_What you need to do_:
Reproduce every entry exactly as shown.

[Stored items]
——

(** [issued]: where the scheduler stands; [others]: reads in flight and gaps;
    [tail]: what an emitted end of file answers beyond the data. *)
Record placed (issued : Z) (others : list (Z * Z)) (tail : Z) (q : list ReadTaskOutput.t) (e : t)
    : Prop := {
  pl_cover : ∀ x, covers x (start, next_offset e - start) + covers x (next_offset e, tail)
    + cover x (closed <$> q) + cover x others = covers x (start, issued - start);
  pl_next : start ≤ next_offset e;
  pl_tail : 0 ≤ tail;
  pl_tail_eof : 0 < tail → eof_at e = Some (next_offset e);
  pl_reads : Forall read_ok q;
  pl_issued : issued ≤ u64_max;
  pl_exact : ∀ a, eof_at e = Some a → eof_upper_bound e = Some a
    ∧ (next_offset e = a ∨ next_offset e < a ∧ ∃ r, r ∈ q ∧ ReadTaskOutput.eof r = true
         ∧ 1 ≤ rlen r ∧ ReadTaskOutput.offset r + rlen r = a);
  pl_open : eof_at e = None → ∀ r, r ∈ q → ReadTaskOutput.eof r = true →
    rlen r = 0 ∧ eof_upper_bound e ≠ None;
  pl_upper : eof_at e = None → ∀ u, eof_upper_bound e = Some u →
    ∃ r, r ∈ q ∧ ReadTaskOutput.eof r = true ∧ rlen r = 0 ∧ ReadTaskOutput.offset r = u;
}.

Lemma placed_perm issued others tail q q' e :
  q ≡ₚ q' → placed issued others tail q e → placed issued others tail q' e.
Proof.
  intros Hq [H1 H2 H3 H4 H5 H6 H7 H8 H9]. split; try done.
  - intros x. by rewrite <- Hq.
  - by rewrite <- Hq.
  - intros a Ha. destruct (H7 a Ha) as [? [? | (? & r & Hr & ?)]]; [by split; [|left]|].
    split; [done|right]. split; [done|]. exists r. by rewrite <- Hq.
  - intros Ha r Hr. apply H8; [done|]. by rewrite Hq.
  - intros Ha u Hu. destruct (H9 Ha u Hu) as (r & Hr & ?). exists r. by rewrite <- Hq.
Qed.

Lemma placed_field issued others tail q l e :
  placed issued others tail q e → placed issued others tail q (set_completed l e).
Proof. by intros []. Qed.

——

_Result of this task_:
(** [issued]: where the scheduler stands; [others]: reads in flight and gaps;
    [tail]: what an emitted end of file answers beyond the data. *)
Record placed (issued : Z) (others : list (Z * Z)) (tail : Z) (q : list ReadTaskOutput.t) (e : t)
    : Prop := {
  pl_cover : ∀ x, covers x (start, next_offset e - start) + covers x (next_offset e, tail)
    + cover x (closed <$> q) + cover x others = covers x (start, issued - start);
  pl_next : start ≤ next_offset e;
  pl_tail : 0 ≤ tail;
  pl_tail_eof : 0 < tail → eof_at e = Some (next_offset e);
  pl_reads : Forall read_ok q;
  pl_issued : issued ≤ u64_max;
  pl_exact : ∀ a, eof_at e = Some a → eof_upper_bound e = Some a
    ∧ (next_offset e = a ∨ next_offset e < a ∧ ∃ r, r ∈ q ∧ ReadTaskOutput.eof r = true
         ∧ 1 ≤ rlen r ∧ ReadTaskOutput.offset r + rlen r = a);
  pl_open : eof_at e = None → ∀ r, r ∈ q → ReadTaskOutput.eof r = true →
    rlen r = 0 ∧ eof_upper_bound e ≠ None;
  pl_upper : eof_at e = None → ∀ u, eof_upper_bound e = Some u →
    ∃ r, r ∈ q ∧ ReadTaskOutput.eof r = true ∧ rlen r = 0 ∧ ReadTaskOutput.offset r = u;
}.

Lemma placed_perm issued others tail q q' e :
  q ≡ₚ q' → placed issued others tail q e → placed issued others tail q' e.
Proof.
  intros Hq [H1 H2 H3 H4 H5 H6 H7 H8 H9]. split; try done.
  - intros x. by rewrite <- Hq.
  - by rewrite <- Hq.
  - intros a Ha. destruct (H7 a Ha) as [? [? | (? & r & Hr & ?)]]; [by split; [|left]|].
    split; [done|right]. split; [done|]. exists r. by rewrite <- Hq.
  - intros Ha r Hr. apply H8; [done|]. by rewrite Hq.
  - intros Ha u Hu. destruct (H9 Ha u Hu) as (r & Hr & ?). exists r. by rewrite <- Hq.
Qed.

Lemma placed_field issued others tail q l e :
  placed issued others tail q e → placed issued others tail q (set_completed l e).
Proof. by intros []. Qed.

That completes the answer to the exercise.